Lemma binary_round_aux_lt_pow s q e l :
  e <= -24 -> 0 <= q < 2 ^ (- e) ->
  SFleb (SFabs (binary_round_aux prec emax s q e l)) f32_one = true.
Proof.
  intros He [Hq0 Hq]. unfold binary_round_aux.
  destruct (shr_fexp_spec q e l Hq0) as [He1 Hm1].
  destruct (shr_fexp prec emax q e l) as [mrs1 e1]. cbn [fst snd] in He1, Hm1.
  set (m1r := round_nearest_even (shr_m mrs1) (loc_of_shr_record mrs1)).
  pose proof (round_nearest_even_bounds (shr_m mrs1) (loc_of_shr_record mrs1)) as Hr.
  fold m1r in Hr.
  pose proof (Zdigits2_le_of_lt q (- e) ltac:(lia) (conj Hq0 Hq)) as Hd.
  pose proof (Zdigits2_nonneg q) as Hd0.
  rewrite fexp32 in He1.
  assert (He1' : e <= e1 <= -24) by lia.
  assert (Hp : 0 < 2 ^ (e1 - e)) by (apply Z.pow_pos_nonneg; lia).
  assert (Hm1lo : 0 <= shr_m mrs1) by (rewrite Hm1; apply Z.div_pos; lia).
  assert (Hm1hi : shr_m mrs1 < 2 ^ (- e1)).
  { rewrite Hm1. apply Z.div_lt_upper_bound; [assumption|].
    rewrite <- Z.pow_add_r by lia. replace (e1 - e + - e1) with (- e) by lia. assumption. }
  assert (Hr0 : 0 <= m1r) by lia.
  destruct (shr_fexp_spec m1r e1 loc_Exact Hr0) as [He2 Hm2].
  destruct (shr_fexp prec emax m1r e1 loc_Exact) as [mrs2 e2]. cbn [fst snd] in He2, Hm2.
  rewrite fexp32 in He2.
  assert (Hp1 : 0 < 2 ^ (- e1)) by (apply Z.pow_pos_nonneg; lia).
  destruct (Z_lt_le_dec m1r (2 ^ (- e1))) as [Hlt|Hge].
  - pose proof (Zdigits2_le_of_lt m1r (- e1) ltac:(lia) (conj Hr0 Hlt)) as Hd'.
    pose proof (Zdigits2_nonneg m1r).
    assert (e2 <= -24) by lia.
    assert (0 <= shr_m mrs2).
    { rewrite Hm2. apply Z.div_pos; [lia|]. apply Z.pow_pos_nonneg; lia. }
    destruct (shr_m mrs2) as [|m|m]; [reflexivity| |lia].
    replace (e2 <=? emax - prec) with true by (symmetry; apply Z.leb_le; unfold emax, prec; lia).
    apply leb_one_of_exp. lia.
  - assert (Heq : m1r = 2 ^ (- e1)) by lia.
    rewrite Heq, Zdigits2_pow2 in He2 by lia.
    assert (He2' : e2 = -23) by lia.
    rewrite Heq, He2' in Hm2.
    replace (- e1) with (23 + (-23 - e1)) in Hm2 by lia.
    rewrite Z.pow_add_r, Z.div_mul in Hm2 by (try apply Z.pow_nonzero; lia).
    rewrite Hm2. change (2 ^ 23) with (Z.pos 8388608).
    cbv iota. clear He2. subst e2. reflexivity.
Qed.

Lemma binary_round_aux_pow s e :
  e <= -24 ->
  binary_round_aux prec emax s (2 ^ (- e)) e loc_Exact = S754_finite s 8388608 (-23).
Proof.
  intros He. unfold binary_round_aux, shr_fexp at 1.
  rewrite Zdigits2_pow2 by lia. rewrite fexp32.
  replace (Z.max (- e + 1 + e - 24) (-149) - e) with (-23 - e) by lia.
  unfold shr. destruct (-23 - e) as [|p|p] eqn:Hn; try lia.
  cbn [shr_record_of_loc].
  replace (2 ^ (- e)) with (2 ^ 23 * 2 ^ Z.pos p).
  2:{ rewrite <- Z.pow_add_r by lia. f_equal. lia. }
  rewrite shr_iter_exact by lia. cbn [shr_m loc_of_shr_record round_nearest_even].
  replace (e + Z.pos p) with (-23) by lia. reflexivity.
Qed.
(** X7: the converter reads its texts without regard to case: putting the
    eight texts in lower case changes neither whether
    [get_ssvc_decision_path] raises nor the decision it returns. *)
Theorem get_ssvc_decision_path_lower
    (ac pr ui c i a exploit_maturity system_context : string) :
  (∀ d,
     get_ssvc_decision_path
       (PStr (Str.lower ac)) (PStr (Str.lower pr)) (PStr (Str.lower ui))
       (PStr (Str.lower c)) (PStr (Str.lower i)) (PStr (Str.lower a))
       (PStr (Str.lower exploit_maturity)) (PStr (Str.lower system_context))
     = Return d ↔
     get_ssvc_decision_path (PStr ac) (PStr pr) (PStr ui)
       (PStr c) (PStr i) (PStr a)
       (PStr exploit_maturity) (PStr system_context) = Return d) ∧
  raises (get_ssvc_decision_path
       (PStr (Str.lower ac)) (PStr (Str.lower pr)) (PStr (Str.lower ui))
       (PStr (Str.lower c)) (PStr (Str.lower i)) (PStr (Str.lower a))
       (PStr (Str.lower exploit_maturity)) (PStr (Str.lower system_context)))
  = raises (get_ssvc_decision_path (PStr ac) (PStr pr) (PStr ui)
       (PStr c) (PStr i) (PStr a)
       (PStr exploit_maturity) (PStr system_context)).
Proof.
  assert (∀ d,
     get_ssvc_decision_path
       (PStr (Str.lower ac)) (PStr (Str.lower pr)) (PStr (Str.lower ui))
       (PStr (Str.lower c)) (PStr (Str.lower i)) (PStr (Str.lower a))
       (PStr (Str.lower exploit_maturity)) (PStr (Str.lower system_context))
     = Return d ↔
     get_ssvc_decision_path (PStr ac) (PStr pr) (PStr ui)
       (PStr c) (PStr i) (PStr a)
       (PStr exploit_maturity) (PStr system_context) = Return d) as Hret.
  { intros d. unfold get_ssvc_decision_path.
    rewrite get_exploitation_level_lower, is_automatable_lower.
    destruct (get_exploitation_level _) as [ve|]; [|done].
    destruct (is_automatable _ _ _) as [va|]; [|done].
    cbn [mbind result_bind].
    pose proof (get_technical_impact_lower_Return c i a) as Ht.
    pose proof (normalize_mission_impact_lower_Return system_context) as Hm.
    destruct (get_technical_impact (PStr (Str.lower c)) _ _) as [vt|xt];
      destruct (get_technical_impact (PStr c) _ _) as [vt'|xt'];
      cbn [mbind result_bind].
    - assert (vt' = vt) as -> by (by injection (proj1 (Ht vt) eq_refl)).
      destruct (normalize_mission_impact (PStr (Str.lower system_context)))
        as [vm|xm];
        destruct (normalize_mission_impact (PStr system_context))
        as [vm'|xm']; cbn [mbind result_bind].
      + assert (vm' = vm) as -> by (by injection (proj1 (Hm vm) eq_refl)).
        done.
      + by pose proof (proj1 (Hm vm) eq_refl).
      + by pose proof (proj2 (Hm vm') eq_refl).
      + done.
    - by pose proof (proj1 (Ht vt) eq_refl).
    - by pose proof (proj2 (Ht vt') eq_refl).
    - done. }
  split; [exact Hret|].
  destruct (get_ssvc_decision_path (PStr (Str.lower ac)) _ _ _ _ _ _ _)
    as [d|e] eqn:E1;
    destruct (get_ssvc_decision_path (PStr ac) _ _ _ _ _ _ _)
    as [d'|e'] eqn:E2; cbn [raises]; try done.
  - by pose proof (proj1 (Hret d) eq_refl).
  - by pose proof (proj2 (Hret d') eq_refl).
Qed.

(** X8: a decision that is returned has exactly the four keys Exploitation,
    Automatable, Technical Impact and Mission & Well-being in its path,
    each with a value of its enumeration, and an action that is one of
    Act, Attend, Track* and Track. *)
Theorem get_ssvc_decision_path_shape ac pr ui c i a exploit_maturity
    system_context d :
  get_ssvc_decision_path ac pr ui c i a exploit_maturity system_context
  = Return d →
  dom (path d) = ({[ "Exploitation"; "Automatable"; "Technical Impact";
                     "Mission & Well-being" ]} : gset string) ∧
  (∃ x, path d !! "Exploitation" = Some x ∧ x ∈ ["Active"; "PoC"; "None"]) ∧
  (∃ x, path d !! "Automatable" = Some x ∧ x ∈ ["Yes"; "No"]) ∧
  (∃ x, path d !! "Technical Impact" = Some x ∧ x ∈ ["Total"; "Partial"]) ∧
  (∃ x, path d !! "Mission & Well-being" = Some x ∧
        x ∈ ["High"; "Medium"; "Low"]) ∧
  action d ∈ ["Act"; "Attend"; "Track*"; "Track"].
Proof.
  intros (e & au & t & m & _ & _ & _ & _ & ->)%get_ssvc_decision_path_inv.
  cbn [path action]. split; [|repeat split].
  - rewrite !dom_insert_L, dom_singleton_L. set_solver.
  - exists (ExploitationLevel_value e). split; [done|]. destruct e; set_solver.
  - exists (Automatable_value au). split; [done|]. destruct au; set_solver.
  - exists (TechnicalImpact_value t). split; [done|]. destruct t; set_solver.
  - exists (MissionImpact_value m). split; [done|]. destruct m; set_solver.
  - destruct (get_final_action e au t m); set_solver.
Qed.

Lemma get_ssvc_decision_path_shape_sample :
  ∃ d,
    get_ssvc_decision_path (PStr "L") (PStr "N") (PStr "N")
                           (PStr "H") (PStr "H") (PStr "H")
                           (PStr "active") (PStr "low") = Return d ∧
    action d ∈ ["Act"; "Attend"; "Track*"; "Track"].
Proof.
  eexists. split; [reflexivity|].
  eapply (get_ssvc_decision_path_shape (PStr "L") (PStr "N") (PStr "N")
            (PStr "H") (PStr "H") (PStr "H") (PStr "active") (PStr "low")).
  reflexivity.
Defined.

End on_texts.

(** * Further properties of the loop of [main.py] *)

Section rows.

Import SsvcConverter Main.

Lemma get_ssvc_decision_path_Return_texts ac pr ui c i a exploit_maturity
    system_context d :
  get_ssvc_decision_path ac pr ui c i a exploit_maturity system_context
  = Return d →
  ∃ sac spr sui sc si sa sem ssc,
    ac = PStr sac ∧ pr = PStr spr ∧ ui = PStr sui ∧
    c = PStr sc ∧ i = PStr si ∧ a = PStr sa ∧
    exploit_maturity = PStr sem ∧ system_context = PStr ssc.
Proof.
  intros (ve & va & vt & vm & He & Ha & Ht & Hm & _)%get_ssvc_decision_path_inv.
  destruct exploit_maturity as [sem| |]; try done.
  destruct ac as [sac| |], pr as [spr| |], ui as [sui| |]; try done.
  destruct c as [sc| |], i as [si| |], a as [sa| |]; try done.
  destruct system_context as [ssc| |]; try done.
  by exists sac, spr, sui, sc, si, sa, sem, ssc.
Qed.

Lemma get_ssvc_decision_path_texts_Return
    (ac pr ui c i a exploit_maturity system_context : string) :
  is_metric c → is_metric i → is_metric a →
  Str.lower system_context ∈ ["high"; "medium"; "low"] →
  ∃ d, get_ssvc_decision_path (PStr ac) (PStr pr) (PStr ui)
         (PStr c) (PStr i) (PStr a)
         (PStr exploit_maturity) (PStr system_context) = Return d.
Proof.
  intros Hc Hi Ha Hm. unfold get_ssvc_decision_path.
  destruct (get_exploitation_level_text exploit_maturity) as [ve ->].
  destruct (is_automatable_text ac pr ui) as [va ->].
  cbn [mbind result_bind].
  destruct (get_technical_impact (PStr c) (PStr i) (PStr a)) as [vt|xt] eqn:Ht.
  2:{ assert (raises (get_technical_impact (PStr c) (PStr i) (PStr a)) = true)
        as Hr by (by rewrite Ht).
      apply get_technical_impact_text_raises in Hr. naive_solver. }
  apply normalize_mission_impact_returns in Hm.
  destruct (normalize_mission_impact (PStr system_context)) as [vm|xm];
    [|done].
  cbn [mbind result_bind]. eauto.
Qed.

◆ ◆ ◆ ◆ ◆ ◆ ◆

Activity ▸ Lines holding the word "Some" are the answer; copy each one from the records above.

Task solution ▸
  (∃ x, path d !! "Exploitation" = Some x ∧ x ∈ ["Active"; "PoC"; "None"]) ∧
  (∃ x, path d !! "Automatable" = Some x ∧ x ∈ ["Yes"; "No"]) ∧
  (∃ x, path d !! "Technical Impact" = Some x ∧ x ∈ ["Total"; "Partial"]) ∧
  (∃ x, path d !! "Mission & Well-being" = Some x ∧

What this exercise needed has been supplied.